#### [The task]
Write out once more the lines running from the top of the entries below to the line with "the key takes", both ends included.

#### [Data under study]

----

(** X1.  [handleUpdateCustomerData] changes, at once and in place, the one
    named key of the [data] of the customers under the given identifier:
    the key takes the new value, every other key, the identifier and the
    other fields are kept, and the customers under another identifier are
    untouched. *)
Theorem update_customer_data_sets_one_field (w : World) (customerId field : string)
    (value : JsVal) (current : Reply (gmap string JsVal)) :
  let w' := exec (handleUpdateCustomerData customerId field value current) w in
  length (customers w') = length (customers w)
  ∧ ∀ (i : nat) (c : Customer), customers w !! i = Some c →
      (c_id c ≠ customerId → customers w' !! i = Some c)
      ∧ (c_id c = customerId →
         ∃ c', customers w' !! i = Some c'
               ∧ c_id c' = c_id c ∧ c_rest c' = c_rest c
               ∧ c_data c' !! field = Some value
               ∧ ∀ k, k ≠ field → c_data c' !! k = c_data c !! k).
Proof.
  intros w'. subst w'. rewrite handleUpdateCustomerData_customers.
  split; [by rewrite length_fmap|].
  intros i c Hi. rewrite list_lookup_fmap, Hi. simpl.
  unfold setCustomerField. split; intros Hid.
  - by rewrite decide_False.
  - rewrite decide_True by done. eexists. split; [done|]. simpl.
    split_and!; try done.
    + apply lookup_insert_eq.
    + intros k Hk. by apply lookup_insert_ne.
Qed.
(** C7 as stated fails. On the second turn of scenario S4 the node of step
    [A] raises instead of returning a failed state: [task_state] is still
    working and [output] has no summary; run through the graph, the request
    ends in that exception, not in a reply. *)
Lemma rule_evaluation_failure_not_clean :
  (∃ st' w',
     node_handler sample_A_bare sample_state_x sample_world
     = (Raise (Exn "ValueError" sample_rule_error), st', w')
     ∧ task_state st' = TSStr (value working)
     ∧ output st' = VDict ∅)
  ∧ ∃ w',
      process_workflow sample_catalogue sequential_ainvoke
        (sample_request false) sample_world_pending
      = (Raise (Exn "ValueError" sample_rule_error), w').
Proof.
  split.
  - eexists _, _. split; [vm_compute; reflexivity|]. by split.
  - eexists. vm_compute. reflexivity.
Qed.

End RuleFailureSample.

(** ** The reset of the rule variables *)

Section ResetProperties.
Context {ext : Externals}.

(** What lines 302-304 do: the variables of the list they are given are
    null afterwards in the scratchpad and in the reply data; every other
    key is as before. *)
Lemma reset_fold_lookup (tv : list string) (st : WorkflowState) (x : string) :
  let st' :=
    fold_left
      (fun st temp_var =>
         set_input_data (<[temp_var := VNone]> (input_data st))
           (set_workflow_state (<[temp_var := VNone]> (workflow_state st)) st))
      tv st in
  (x ∈ tv →
   workflow_state st' !! x = Some VNone ∧ input_data st' !! x = Some VNone)
  ∧ (x ∉ tv →
     workflow_state st' !! x = workflow_state st !! x
     ∧ input_data st' !! x = input_data st !! x).
Proof.
  revert st. induction tv as [|y tv IH]; intros st; simpl.
  - split; [by intros ?%elem_of_nil|done].
  - specialize (IH (set_input_data (<[y := VNone]> (input_data st))
                      (set_workflow_state (<[y := VNone]> (workflow_state st)) st))).
    simpl in IH. destruct IH as [IHin IHout].
    destruct (decide (x ∈ tv)) as [Hx|Hx].
    + split; [intros _; by apply IHin|].
      intros Hout. exfalso. apply Hout, elem_of_cons. by right.
    + destruct (IHout Hx) as [-> ->]. split.
      * intros [->|?]%elem_of_cons; [|done]. by rewrite !lookup_insert_eq.
      * intros Hout. apply not_elem_of_cons in Hout as [Hne _].
        by rewrite !lookup_insert_ne.
Qed.

End ResetProperties.

Section ResetSample.
Local Existing Instance Sample.externals.

(** C2 on the code: two rules over [a] and [b] and the reply [{a: 2, b: 1}].
    Both rules are evaluated ([2==1] is false, [1==1] holds); afterwards
    only [b], the variable of the last rule the loop reached, is null:
    [a] keeps its value in the scratchpad and in the reply data. *)
Theorem rule_variables_reset_last_only :
  ∃ st' w',
    user_input_with_step sample_A_ab sample_state_ab sample_world = (Ok tt, st', w')
    ∧ ext_calls w'
      = [CallParse "{{ a }}==1"; CallRender (Some "{{ a }}==1"); CallEval "2==1";
         CallParse "{{ b }}==1"; CallRender (Some "{{ b }}==1"); CallEval "1==1"]
    ∧ go_to_step_id st' = Some "C"
    ∧ workflow_state st' !! "b" = Some VNone
    ∧ input_data st' !! "b" = Some VNone
    ∧ workflow_state st' !! "a" = Some (VInt 2)
    ∧ input_data st' !! "a" = Some (VInt 2).
Proof.
  eexists _, _. split; [vm_compute; reflexivity|].
  split; [reflexivity|]. split; [reflexivity|].
  repeat split; vm_compute; reflexivity.
Qed.

(** The same slip when no rule has both keys: the local was never bound and
    the handler raises. *)
Example reset_unbound_local :
  ∃ st' w',
    user_input_with_step sample_A_partial sample_state_x sample_world
    = (Raise (Exn "UnboundLocalError"
         "cannot access local variable 'template_variables' where it is not associated with a value"),
       st', w').
Proof. eexists _, _. vm_compute. reflexivity. Qed.

End ResetSample.

(** ** The system-action handler *)

Section SystemActionProperties.
Context {ext : Externals}.

(** The tool call reads the parameters and changes the world only. *)
Lemma call_tool_checked_state (name : option string) (p em : pyval)
    (st st1 : WorkflowState) (w w1 : World) (r : result pyval) :
  call_tool_checked name p em st w = (r, st1, w1) → st1 = st.
Proof.
  unfold call_tool_checked. run_M.
  destruct (mcp_call_tool (tool_calls w) name p) as [|e|text];
    [by intros [= _ <- _]|by intros [= _ <- _]|].
  destruct (json_loads text) as [out|e]; [|by intros [= _ <- _]].
  destruct (py_get _ "error_status" VNone) as [status|e]; [|by intros [= _ <- _]].
  destruct (is_VStr status "error"); [|by intros [= _ <- _]].
  destruct (py_get _ "error_message" _); by intros [= _ <- _].
Qed.

(** The output mapping writes exactly its own keys. *)
Lemma apply_output_mapping_lookup (d : gmap string pyval) (out : pyval)
    (ws : gmap string pyval) (k : string) :
  apply_output_mapping d out ws !! k
  = match d !! k with
    | Some json_path => Some (escape_extracted (extract_json_path_value out json_path))
    | None => ws !! k
    end.
Proof.
  unfold apply_output_mapping.
  apply (map_fold_weak_ind
           (fun r m => r !! k = match m !! k with
                                | Some json_path =>
                                    Some (escape_extracted
                                            (extract_json_path_value out json_path))
                                | None => ws !! k
                                end)).
  - by rewrite lookup_empty.
  - intros i x m r Hi IH. destruct (decide (i = k)) as [->|Hne].
    + by rewrite !lookup_insert_eq.
    + by rewrite !lookup_insert_ne.
Qed.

----

#### [Your response]
(** X1.  [handleUpdateCustomerData] changes, at once and in place, the one
    named key of the [data] of the customers under the given identifier:
    the key takes the new value, every other key, the identifier and the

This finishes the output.